The recent hullabaloo about the New York “car bomber” serves as another reminder of how plangently stupid the no-fly list is. The individual who attempted to blow up an SUV in the middle of time square was able to board an airplane, even though he was on the no-fly list, because airlines were only required to their update lists ever 24 hours. While the system has been changed to require airliners to update lists every 2 hours now, there is a much more pervasive problem with the status quo. It’s the entire airport security system. After the nationalization of airport security by Transportation Security Administration (TSA), airport security has become less effective, more expensive, and ultimately made American citizens less safe.

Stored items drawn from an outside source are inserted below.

(* ===== verification/DohClient.v ===== *)
(** * Asking an HTTPS upstream

    [proxy_doh] of src/libdoh/src/lib.rs and what it calls: the choice of
    HTTP/2 or HTTP/3, the probes, the requests and their retries, the clients
    and when they are thrown away.

    Sockets, TLS, QUIC and the HTTP client are arguments; so is what other
    tasks do to the shared state while one waits.  An operation that has not
    come back when the timeout of the query strikes is one that diverges, in
    the state it has then. *)

From S2P Require Import Prelude Bytes Text Net Errors Http H3Pending Bootstrap Upstream DohPool Breaker.

Definition DOH_REQUEST_RETRY_LIMIT : Z := 2.
Definition DOH_PROBE_TLS_TIMEOUT_SECS : Z := 10.

(** ** State *)

(** The source addresses of a client's connections, and the server name its
    certificates are checked against when it connects to an address. *)
Inductive local_addresses := AnyAddress | OnlyAddress (ip : IpAddr).
Record DohH2Client := {
  local : local_addresses;
  fixed_server_name : option bytes
}.

(** The clock, the atomics and clients of [DohUpstream], and the pools of
    HTTP/3 connections with their free slots. *)
Record state := {
  clock_ms : Z;
  doh_breaker : breaker;
  h2_last_rebuild_ms : Z;
  h3_last_rebuild_ms : Z;
  h2_client : option DohH2Client;
  h2_target_addr : option SocketAddr;
  h3_pools : gmap bytes DohH3Pool;
  h3_slots : gmap Z Z
}.

Abbreviation on_state E A := (mutates state E A).
(* ===== verification/WatcherProps.v ===== *)
(** * Properties of the watcher of the certificate files *)

From S2P Require Import Prelude Bytes Text Errors Serve ServeProps Watcher.

Definition states : Type := file_state * file_state.

Section handler.
Context (cert key : bytes).

(** The batch is about one of the files. *)
Definition names_file (events : list (list bytes)) : Prop :=
  exists paths path, paths ∈ events /\ path ∈ paths /\ (path = cert \/ path = key).
Definition naming (events : list (list bytes)) : bool :=
  existsb (existsb (fun path => bool_decide (path = cert) || bool_decide (path = key))) events.

Lemma naming_iff events : naming events = true <-> names_file events.
Proof.
  unfold naming, names_file. rewrite List.existsb_exists. split.
  - intros (paths & Hp & H). apply List.existsb_exists in H as (path & Hq & H).
    exists paths, path. rewrite !list_elem_of_In. split_and!; [done|done|].
    apply orb_true_iff in H. by rewrite !bool_decide_eq_true in H.
  - intros (paths & path & Hp & Hq & H). exists paths. rewrite list_elem_of_In in Hp. split; [done|].
    apply List.existsb_exists. exists path. rewrite list_elem_of_In in Hq. split; [done|].
    by rewrite orb_true_iff, !bool_decide_eq_true.
Qed.

Definition states_of (files : file_system) : states := (tls_file_state (files cert), tls_file_state (files key)).
Definition recorded (w : watched) : states := (last_cert_state w, last_key_state w).

(** The files as the last batch about them has shown them. *)
Definition see (s : states) (b : batch) : states :=
  match b with
  | Events events files => if naming events then states_of files else s
  | EventErrors => s
  end.
Definition seen (s : states) (batches : list batch) : states := fold_left see batches s.

Lemma handle_events_spec events files w :
  let '(sent, w') := handle_events cert key events (tls_file_state (files cert)) (tls_file_state (files key)) w in
  (sent = true <-> names_file events /\ states_of files <> recorded w) /\
  recorded w' = see (recorded w) (Events events files).
Proof.
  unfold handle_events, see. fold (naming events). pose proof (naming_iff events) as Hn.
  set (c := tls_file_state (files cert)). set (k := tls_file_state (files key)).
  change (states_of files) with (c, k). destruct w as [lc lk]. cbn [last_cert_state last_key_state recorded].
  unfold recorded. cbn [last_cert_state last_key_state].
  destruct (naming events); cbn [andb]; [|split; [by split; [|intros [H%Hn _]]|done]].
  destruct (negb (bool_decide (c = lc)) || negb (bool_decide (k = lk))) eqn:Hd.
  - split; [|done]. split; [|done]. intros _. split; [by apply Hn|]. intros Heq.
    apply orb_true_iff in Hd as [Hd|Hd]; apply negb_true_iff, bool_decide_eq_false in Hd; apply Hd;
      by injection Heq.
  - apply orb_false_iff in Hd as [Hc Hk]. apply negb_false_iff, bool_decide_eq_true in Hc, Hk.
    rewrite Hc, Hk. split; [by split; [|intros [_ []]]|done].
Qed.

(** A reload for each batch that shows other files than the last one did. *)
Lemma handle_batches_spec batches : forall w i,
  handle_batches cert key batches w !! i = Some true <->
  exists events files, batches !! i = Some (Events events files) /\ names_file events /\
    states_of files <> seen (recorded w) (take i batches).
Proof.
  induction batches as [|b batches IH]; intros w i; [split; [done|by intros (? & ? & ? & _)]|].
  cbn [handle_batches]. destruct b as [events files|].
  - pose proof (handle_events_spec events files w) as H.
    destruct (handle_events _ _ _ _ _ _) as [sent w']. destruct H as [Hs Hw].
    destruct i as [|i]; cbn [take seen fold_left lookup list_lookup].
    + split; [intros [= ->]; exists events, files; split; [done|by apply Hs]|].
      intros (e & f & [= <- <-] & H). f_equal. by apply Hs.
    + change (fold_left see (take i batches) (see (recorded w) (Events events files)))
        with (seen (see (recorded w) (Events events files)) (take i batches)).
      rewrite <- Hw. apply IH.
  - destruct i as [|i]; cbn [take seen fold_left lookup list_lookup].
    + split; [done|by intros (? & ? & ? & _)].
    + apply (IH w i).
Qed.

Lemma handle_batches_length batches : forall w, length (handle_batches cert key batches w) = length batches.
Proof.
  induction batches as [|[events files|] batches IH]; intros w; cbn [handle_batches]; [done| |].
  - destruct (handle_events _ _ _ _ _ _). cbn. by rewrite IH.
  - cbn. by rewrite IH.
Qed.

(** The files as they are at each batch, and that every change of them is in
    a batch about them. *)
Definition pass (s : states) (b : batch) : states :=
  match b with Events _ files => states_of files | EventErrors => s end.
Inductive notified : states -> list batch -> Prop :=
  | notified_nil s : notified s []
  | notified_events s events files bs :
      names_file events \/ states_of files = s -> notified (states_of files) bs ->
      notified s (Events events files :: bs)
  | notified_errors s bs : notified s bs -> notified s (EventErrors :: bs).

Lemma notified_seen s bs : notified s bs -> seen s bs = fold_left pass bs s.
Proof.
  induction 1 as [s|s events files bs Hn _ IH|s bs _ IH]; cbn [seen fold_left see pass]; [done| |done].
  change (fold_left see bs ?x) with (seen x bs).
  destruct (naming events) eqn:Hm; [done|]. destruct Hn as [Hn|<-]; [|done].
  apply naming_iff in Hn. congruence.
Qed.
End handler.

(** C39: the watcher of the certificate files.  It is not there if its thread
    cannot be started, and gone at once if the debouncer or the watch of a
    directory fails; otherwise it stays and sends a reload for exactly those
    batches of events that are about one of the two files, made absolute, and
    show them in another state than the last such batch did, or the start.
    So when every change is notified none is missed: the state last seen is
    the one the files have. *)
Theorem watcher_spec (parent : bytes -> option bytes) (certs_path certs_keys_path : bytes) (env : surroundings) :
  let cert := absolutize_path (current_dir env) certs_path in
  let key := absolutize_path (current_dir env) certs_keys_path in
  let start := states_of cert key (files_at_start env) in
  match spawn_cert_watcher parent certs_path certs_keys_path env with
  | None => is_Some (spawn_error env)
  | Some w =>
      (sender_alive w = false <->
       debouncer_starts env = false \/ exists dir, dir ∈ watch_dirs parent [cert; key] /\ dir_watchable env dir = false) /\
      (sender_alive w = false -> answers w = []) /\
      (sender_alive w = true ->
       length (answers w) = length (batches env) /\
       (forall i, answers w !! i = Some true <->
          exists events files, batches env !! i = Some (Events events files) /\ names_file cert key events /\
            states_of cert key files <> seen cert key start (take i (batches env))) /\
       (notified cert key start (batches env) ->
        seen cert key start (batches env) = fold_left (pass cert key) (batches env) start))
  end.
Proof.
  intros cert key start. unfold spawn_cert_watcher. destruct (spawn_error env) as [e|]; [by exists e|].
  unfold watcher_thread. fold cert key.
  destruct (debouncer_starts env); cbn [negb]; [|split_and!; [by split; [left|]|done|done]].
  destruct (forallb _ _) eqn:Hall; cbn [negb sender_alive answers].
  - split_and!; [|done|].
    + split; [done|]. intros [H|(dir & Hin & Hw)]; [done|].
      apply list_elem_of_In in Hin. rewrite forallb_forall in Hall. rewrite (Hall dir Hin) in Hw. done.
    + intros _. split_and!; [apply handle_batches_length| |apply notified_seen].
      intros i. apply handle_batches_spec.
  - split_and!; [|done|done]. split; [intros _; right|done].
    apply not_true_iff_false in Hall. rewrite forallb_forall in Hall.
    destruct (decide (Exists (fun dir => dir_watchable env dir = false) (watch_dirs parent [cert; key]))) as [H|H].
    + by apply Exists_exists in H as (dir & Hin & Hw); exists dir.
    + destruct Hall. intros dir Hin. destruct (dir_watchable env dir) eqn:Hw; [done|].
      destruct H. apply Exists_exists. exists dir. by rewrite list_elem_of_In.
Qed.

(** ** The listener that is told *)

(** A reload restarts the listener when it finds valid files. *)
Lemma reload_served tasks valid w i :
  Forall (fun task => ShutDown ∈ task /\ TaskPanics ∉ task) tasks ->
  sender_alive w = true -> answers w !! i = Some true -> (forall n, valid n = true) ->
  serve_events tasks (reload_events valid w) = Ok tt.
Proof.
  intros Ht Ha Hi Hv. apply reload_restarts; [done| | |]; unfold reload_events; rewrite Ha, app_nil_r.
  - assert (In true (List.filter id (answers w))) as Hin.
    { apply List.filter_In. split; [|done]. apply list_elem_of_In. by eapply list_elem_of_lookup_2. }
    destruct (List.filter id (answers w)) as [|b l]; [done|]. cbn. rewrite Hv. left.
  - intros (n & Hn & _)%list_elem_of_fmap. done.
  - intros (n & Hn & _)%list_elem_of_fmap. done.
Qed.

(** Without its watcher a listener serves on: the tasks it then waits for are
    not told to shut down. *)
Lemma unwatched_serves_on tasks valid w :
  sender_alive w = false -> answers w = [] -> Exists (fun task => snd (h3_accept_task task) = None) tasks ->
  Forall (fun task => TaskPanics ∉ task) tasks ->
  serve_events tasks (reload_events valid w) = Diverge.
Proof.
  intros Ha Hw Ht Hp. unfold reload_events. rewrite Ha, Hw. cbn.
  assert (accept_join tasks = Diverge) as ->; [|done].
  induction tasks as [|task tasks IH]; [by apply Exists_nil in Ht|]. cbn.
  apply Forall_cons in Hp as [Hp1 Hp2].
  destruct (snd (h3_accept_task task)) as [[]|] eqn:Hs; [| |done].
  - apply IH; [|done]. apply Exists_cons in Ht as [Ht|Ht]; [congruence|done].
  - exfalso. clear - Hs Hp1. induction task as [|ev task IH]; [done|].
    rewrite elem_of_cons in Hp1. destruct ev; cbn in Hs; try done; try tauto.
    destruct (h3_accept_task task). apply IH; tauto.
Qed.

(** ** At a concrete input *)

(** The certificate is written again: one reload, on the batch that names it
    and shows the new time. *)
Definition sample_files (modified : Z) : file_system := fun path =>
  if bool_decide (path = ascii_bytes "/etc/tls/cert.pem")
  then Some {| modified_ms := Some modified; file_len := 1000 |} else None.
Definition sample_surroundings : surroundings := {|
  spawn_error := None; current_dir := Some (ascii_bytes "/etc"); files_at_start := sample_files 1;
  debouncer_starts := true; dir_watchable := fun _ => true;
  batches := [Events [[ascii_bytes "/etc/tls/other"]] (sample_files 2); EventErrors;
              Events [[ascii_bytes "/etc/tls/other"]; [ascii_bytes "/etc/tls/cert.pem"]] (sample_files 2);
              Events [[ascii_bytes "/etc/tls/cert.pem"]] (sample_files 2)] |}.

Example sample_watcher :
  spawn_cert_watcher (fun _ => Some (ascii_bytes "/etc/tls")) (ascii_bytes "tls/cert.pem") (ascii_bytes "tls/key.pem")
    sample_surroundings = Some {| answers := [false; false; true; false]; sender_alive := true |}.
Proof. vm_compute. reflexivity. Qed.
(* ===== verification/ProcessProps.v ===== *)
(** * Properties of the process *)

From S2P Require Import Prelude Bytes Text Net Headers Errors Upstream Config ConfigProps Serve ServeProps.
From S2P Require Import Odoh Connection Process.
From S2P Require Proxy.
From S2P Require HttpProps.

(** ** The start *)
Lemma configure_outcome `{UL : UrlLaws} (resolver to_socket_addrs : bytes -> bytes + list SocketAddr) (m : Matches) :
  verified resolver m ->
  match configure to_socket_addrs m with
  | Ok (s, stamps) => well_formed to_socket_addrs m s
  | Err _ => True
  | _ => False
  end.
Proof.
  intros Hv. unfold configure.
  pose proof (parse_opts_total resolver to_socket_addrs m Hv) as Ht.
  assert (forall n a, is_Some (parse_socket_addr a) -> exists x, parse_address n a = Ok x) as Hp.
  { intros n a [x Hx]. exists x. by apply parse_address_Ok. }
  destruct (Hp "default listen address"%string LISTEN_ADDRESS ltac:(by eexists; vm_compute)) as (x & ->).
  destruct (Hp "default server address"%string SERVER_ADDRESS ltac:(by eexists; vm_compute)) as (y & ->).
  cbn [mbind outcome_bind]. destruct (parse_opts to_socket_addrs m) as [[s stamps]|e| |] eqn:Hs; try done.
  by eapply parse_opts_parsed.
Qed.

(** ** Panics *)
Lemma any_aborts_iff {E A : Type} (p : profile) (tasks : list (outcome E A)) :
  any_aborts p tasks = true <-> p = Release /\ In Panic tasks.
Proof.
  unfold any_aborts. rewrite andb_true_iff, existsb_exists. unfold panic_aborts, is_panic. split.
  - intros [Hp (t & Hin & Ht)]. destruct p; [done|]. by destruct t.
  - intros [-> Hin]. split; [done|]. by exists Panic.
Qed.

Section process.
Context `{UL : UrlLaws} `{OA : OdohApi} {R Cert Key Acceptor File : Type}.
Context (pkcs8 rsa : bytes -> io_error + list Key) (with_single_cert : list Cert -> Key -> option Acceptor).
Abbreviation machine := (@machine OA R Cert File).
Abbreviation main := (Process.main pkcs8 rsa with_single_cert).

(** The runtime and the first key are there, and the options are accepted. *)
Definition configured (k : machine) (m : Matches) (s : Settings) : Prop :=
  runtime_error k = None /\ (exists c, serialize_configs (key_pair_new (rng k)) = inr c) /\
  command_line k = inr m /\ exists stamps, configure (to_socket_addrs k) m = Ok (s, stamps).
(** The addresses that can be bound. *)
Definition bound (k : machine) (s : Settings) : list SocketAddr :=
  List.filter (bindable (bind k)) (listen_addresses s).

(** The deadline of a connection cannot be computed. *)
Definition deadline_overflows (s : Settings) : Prop := Duration_MAX < timeout_ns s + from_secs 1.

(** The task of a listener has panicked: a client was let in although its
    deadline cannot be computed. *)
Definition listener_panics (s : Settings) (l : list (io_error + Z * (Builder -> served R))) : Prop :=
  deadline_overflows s /\
  exists earlier previous serve later, l = map inr earlier ++ inr (previous, serve) :: later /\ previous < clients_limit s.

(** It has ended because an accept has failed. *)
Definition accept_failed (s : Settings) (l : list (io_error + Z * (Builder -> served R))) : Prop :=
  exists earlier e later, l = map inr earlier ++ inl e :: later /\
    (deadline_overflows s -> Forall (fun c => clients_limit s <= fst c) earlier).

Lemma client_serve_cases (s : Settings) (sv : Builder -> served R) previous :
  (exists r, client_serve sv (globals_of s) (server_config_of s) previous = Ok r /\
     (deadline_overflows s -> clients_limit s <= previous)) \/
  client_serve sv (globals_of s) (server_config_of s) previous = Panic /\
    deadline_overflows s /\ previous < clients_limit s.
Proof.
  unfold client_serve, client_serve_reserved, Duration_add, deadline_overflows.
  change (Proxy.max_clients (globals_of s)) with (clients_limit s).
  change (Proxy.timeout (globals_of s)) with (timeout_ns s).
  destruct (Z.leb_spec (clients_limit s) previous); [left; by eexists|].
  destruct (Z.leb_spec (timeout_ns s + from_secs 1) Duration_MAX); cbn; [left|right; auto].
  eexists. split; [done|]. lia.
Qed.

Lemma listener_outcome (s : Settings) (l : list (io_error + Z * (Builder -> served R))) :
  match serve_listener_without_tls (globals_of s) (server_config_of s) l with
  | Ok _ => accept_failed s l /\ ~ listener_panics s l
  | Panic => listener_panics s l /\ ~ accept_failed s l
  | Diverge => ~ accept_failed s l /\ ~ listener_panics s l
  | Err _ => False
  end.
Proof.
  induction l as [|[e|[previous sv]] l IH]; cbn [serve_listener_without_tls].
  - split; [intros ([|] & ? & ? & [=] & _)|intros (_ & [|] & ? & ? & ? & [=] & _)].
  - split; [by exists [], e, l|]. intros (_ & [|c earlier] & p & sv & later & [=] & _).
  - assert (accept_failed s (inr (previous, sv) :: l) <->
      accept_failed s l /\ (deadline_overflows s -> clients_limit s <= previous)) as Hf.
    { split.
      - intros ([|c earlier] & e & later & [= <- ->] & Hall).
        split; [exists earlier, e, later; split; [done|]; intros Hd|intros Hd]; by apply Forall_cons in Hall as [? ?].
      - intros [(earlier & e & later & -> & Hall) Hp]. exists ((previous, sv) :: earlier), e, later.
        split; [done|]. intros Hd. constructor; [by apply Hp|by apply Hall]. }
    assert (listener_panics s (inr (previous, sv) :: l) <->
      deadline_overflows s /\ previous < clients_limit s \/ listener_panics s l) as Hn.
    { split.
      - intros (Hd & [|c earlier] & p & sv' & later & He & Hp); cbn in He; injection He; intros; subst; [by left|].
        right. split; [done|]. by exists earlier, p, sv', later.
      - intros [[Hd Hp]|(Hd & earlier & p & sv' & later & -> & Hp)]; (split; [done|]).
        + by exists [], previous, sv, l.
        + by exists ((previous, sv) :: earlier), p, sv', later. }
    destruct (client_serve_cases s sv previous) as [(r & -> & Hr)|(-> & Hd & Hp)]; cbn [mbind outcome_bind].
    + assert (~ (deadline_overflows s /\ previous < clients_limit s)) by (intros [? ?]; specialize (Hr ltac:(done)); lia).
      destruct (serve_listener_without_tls _ _ l); tauto.
    + split; [apply Hn; auto|]. intros [_ H]%Hf. specialize (H Hd). lia.
Qed.

(** A connection to a TLS listener has panicked. *)
Definition connection_panics (s : Settings) (l : list (io_error + tls_connection R)) : Prop :=
  deadline_overflows s /\
  exists earlier c t later, l = map inr earlier ++ inr c :: later /\
    tls_previous c < clients_limit s /\ tls_handshake c = Some (t, true).

Lemma https_task_panics (s : Settings) (c : tls_connection R) :
  https_task (tls_serve c) (globals_of s) (server_config_of s) (tls_previous c) (tls_handshake c) = Panic <->
  deadline_overflows s /\ tls_previous c < clients_limit s /\ exists t, tls_handshake c = Some (t, true).
Proof.
  unfold https_task, client_serve_reserved, Duration_add, deadline_overflows.
  change (Proxy.max_clients (globals_of s)) with (clients_limit s).
  change (Proxy.timeout (globals_of s)) with (timeout_ns s).
  destruct (Z.leb_spec (clients_limit s) (tls_previous c)); [split; [done|lia]|].
  destruct (tls_handshake c) as [[t []]|]; [|split; [done|by intros (_ & _ & ? & ?)]..].
  destruct (Z.leb_spec (timeout_ns s + from_secs 1) Duration_MAX); cbn; [split; [done|lia]|].
  split; [eauto|done].
Qed.

Lemma https_service_panics (s : Settings) (l : list (io_error + tls_connection R)) :
  In Panic (start_https_service (globals_of s) (server_config_of s) l) <-> connection_panics s l.
Proof.
  unfold start_https_service. rewrite in_map_iff.
  assert (forall c, In c (fst (accept_loop l)) <-> exists earlier later, l = map inr earlier ++ inr c :: later) as Hin.
  { intros c. induction l as [|[e|c'] l IH]; cbn [accept_loop].
    - split; [done|]. intros ([|] & ? & [=]).
    - split; [done|]. intros ([|] & ? & [=]).
    - destruct (accept_loop l) as [sv ended]. cbn [fst In] in *. rewrite IH. split.
      + intros [->|(earlier & later & ->)]; [by exists [], l|by exists (c' :: earlier), later].
      + intros ([|c'' earlier] & later & He); cbn in He; injection He; intros; subst; [by left|].
        right. by exists earlier, later. }
  split.
  - intros (c & Ht & Hc). apply Hin in Hc as (earlier & later & Hl).
    assert (https_task (tls_serve c) (globals_of s) (server_config_of s) (tls_previous c) (tls_handshake c) = Panic) as Hp.
    { by destruct (https_task _ _ _ _ _); cbn in Ht. }
    apply https_task_panics in Hp as (Hd & Hp & t & Hh). split; [done|]. by exists earlier, c, t, later.
  - intros (Hd & earlier & c & t & later & Hl & Hp & Hh). exists c. split; [|apply Hin; eauto].
    assert (https_task (tls_serve c) (globals_of s) (server_config_of s) (tls_previous c) (tls_handshake c) = Panic) as ->.
    { apply https_task_panics. eauto. }
    done.
Qed.

(** A task of the server panics: that of a listener, that of a connection,
    once there is a certificate, or another. *)
Definition task_panics (k : machine) (s : Settings) : Prop :=
  In Panic (other_tasks k) \/
  match tls_cert_path s, tls_cert_key_path s with
  | Some cert, Some key =>
      is_Some (last (omap (fun fs => to_option (create_tls_acceptor pkcs8 rsa with_single_cert fs cert key))
        (certificates k))) /\
      Exists (fun a => connection_panics s (tls_accepts k a)) (bound k s)
  | _, _ => Exists (fun a => listener_panics s (accepts k a)) (bound k s)
  end.

(** Every listener has ended: its accept has failed, or it has panicked. *)
Definition all_stopped (k : machine) (s : Settings) : Prop :=
  Forall (fun a => accept_failed s (accepts k a) \/ listener_panics s (accepts k a)) (bound k s).

Lemma listeners_panic (k : machine) (s : Settings) (l : list SocketAddr) :
  In Panic (map (fun a => serve_listener_without_tls (globals_of s) (server_config_of s) (accepts k a)) l) <->
  Exists (fun a => listener_panics s (accepts k a)) l.
Proof.
  rewrite in_map_iff, Exists_exists. setoid_rewrite list_elem_of_In.
  split; intros (a & Ha & Hb); exists a; pose proof (listener_outcome s (accepts k a)) as Ho.
  - rewrite Ha in Ho. tauto.
  - destruct (serve_listener_without_tls _ _ _); tauto.
Qed.

Lemma listeners_over (k : machine) (s : Settings) (l : list SocketAddr) :
  forallb task_over (map (fun a => serve_listener_without_tls (globals_of s) (server_config_of s) (accepts k a)) l) = true
  <-> Forall (fun a => accept_failed s (accepts k a) \/ listener_panics s (accepts k a)) l.
Proof.
  rewrite forallb_forall, Forall_forall. setoid_rewrite in_map_iff. setoid_rewrite list_elem_of_In.
  split.
  - intros H a Ha. pose proof (listener_outcome s (accepts k a)) as Ho.
    specialize (H _ (ex_intro _ a (conj eq_refl Ha))). destruct (serve_listener_without_tls _ _ _); try done; tauto.
  - intros H t (a & <- & Ha). pose proof (listener_outcome s (accepts k a)) as Ho.
    specialize (H a Ha). destruct (serve_listener_without_tls _ _ _); try done; tauto.
Qed.

Lemma rotator_new_outcome (g : Rng) :
  match ODoHRotator_new g with
  | Ok _ => exists c, serialize_configs (key_pair_new g) = inr c
  | Panic => exists e, serialize_configs (key_pair_new g) = inl e
  | _ => False
  end.
Proof.
  unfold ODoHRotator_new, ODoHPublicKey_new. destruct (serialize_configs _) as [e|c]; [by exists e|by exists c].
Qed.

(** The acceptor the HTTPS service has in the end. *)
Lemma acceptor_last cert key attempts :
  is_Some (snd (start_with_tls pkcs8 rsa with_single_cert (Some cert) (Some key) attempts)) <->
  is_Some (last (omap (fun fs => to_option (@create_tls_acceptor Cert Key Acceptor File pkcs8 rsa with_single_cert fs cert key)) attempts)).
Proof.
  unfold start_with_tls. induction attempts as [|fs l IH]; [done|]. cbn [initial_acceptor omap list_omap].
  destruct (create_tls_acceptor pkcs8 rsa with_single_cert fs cert key) as [a|e| |]; cbn [to_option]; try exact IH.
  rewrite last_cons. split; [intros _; by destruct (last _); eexists|by eexists].
Qed.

The major mistake was made on November 19th, 2001. In the wake of the tragic and horrible events of 9/11, there was significant pressure to change airport security. Before the attacks airport security was contracted out by the airlines to private screening firms who were responsible for security checkpoints that passengers encountered before boarding an aircraft. The Federal Aviation Administration (FAA) set the standards and requirements that the private contractors had to adhere to in order to provide their security service. But in an effort standardize and introduce continuity nationwide, the TSA was created and assumed all airport security responsibilities. Taken at face value it all sounds logical and pragmatic, but the evidence says the complete opposite.
A common way that security is tested is by spontaneous weapons tests in which passenger impersonators attempt to walk through security checkpoints with weapons and explosives. Private screeners strove for a detection rate of 95%, their standard falling between 80-90% detection. Now I know what you’re thinking, ‘only 80% detection? No wonder the terrorist were able to hijack those planes.’ But that is simply not true. In fact, the weapons used to commandeer the planes were short knives and box cutters, objects that were the permitted given the FAA governmental regulations. In fact, the 9/11 commission report stated, even if the items had been detected, they would have been permitted and “returned to the owner.” The solution was to change the regulations, not eradicate the system. But the bigger point is how effective the TSA is not. A top TSA official stated (on the condition of anonymity) that “we believe we can get the true pass rate close to 65 percent.” The Homeland Security Inspector General’s Office and the Government Accountability Office more optimistically stated that the failure rate was 25%. Regardless of which numbers are truly correct, these statistics manifest how security has diminished. The new system is less effective at catching banned substances than the old.
And the most insane part of the equation is how much more we are spending! In 2001, private-sector provided airport security was a $700 million a year business. The TSA’s annual budget is around $6 billion. We are paying more (MUCH MUCH more) for less efficacious security. And this money is vital for national security, it could instead be use to help the FBI and CIA fight terrorism before it reaches our airports.
Given this data, it’s clear that the private firm security system is superlative to the TSA in every regard. And don’t get me wrong, I usually love government takeovers (I think the Axe and Palm should be nationalized, can someone say government cheese?), but when it doesn’t work it doesn’t work. Just think about it; if any firm in the private sector failed 35% of tests, they would be out of business. In the old system the airlines had more incentive than anyone else to ensure that a proper security apparatus was in place (it was their image and business at stake), and the same incentives existed for the security firms. The private system was doing a better job. And in same way in which we trust Raytheon and Lockheed Martin as defense contractors to provide for our military, we can trust private contractors for airport security, especially if they are more vigilant and demand less of taxpayers. The TSA has put in place a large bureaucratic system that is less accountable, less effective, and has less pressure placed on it to succeed. As hard as it is for me to admit this, we need to let the free market produce the best security.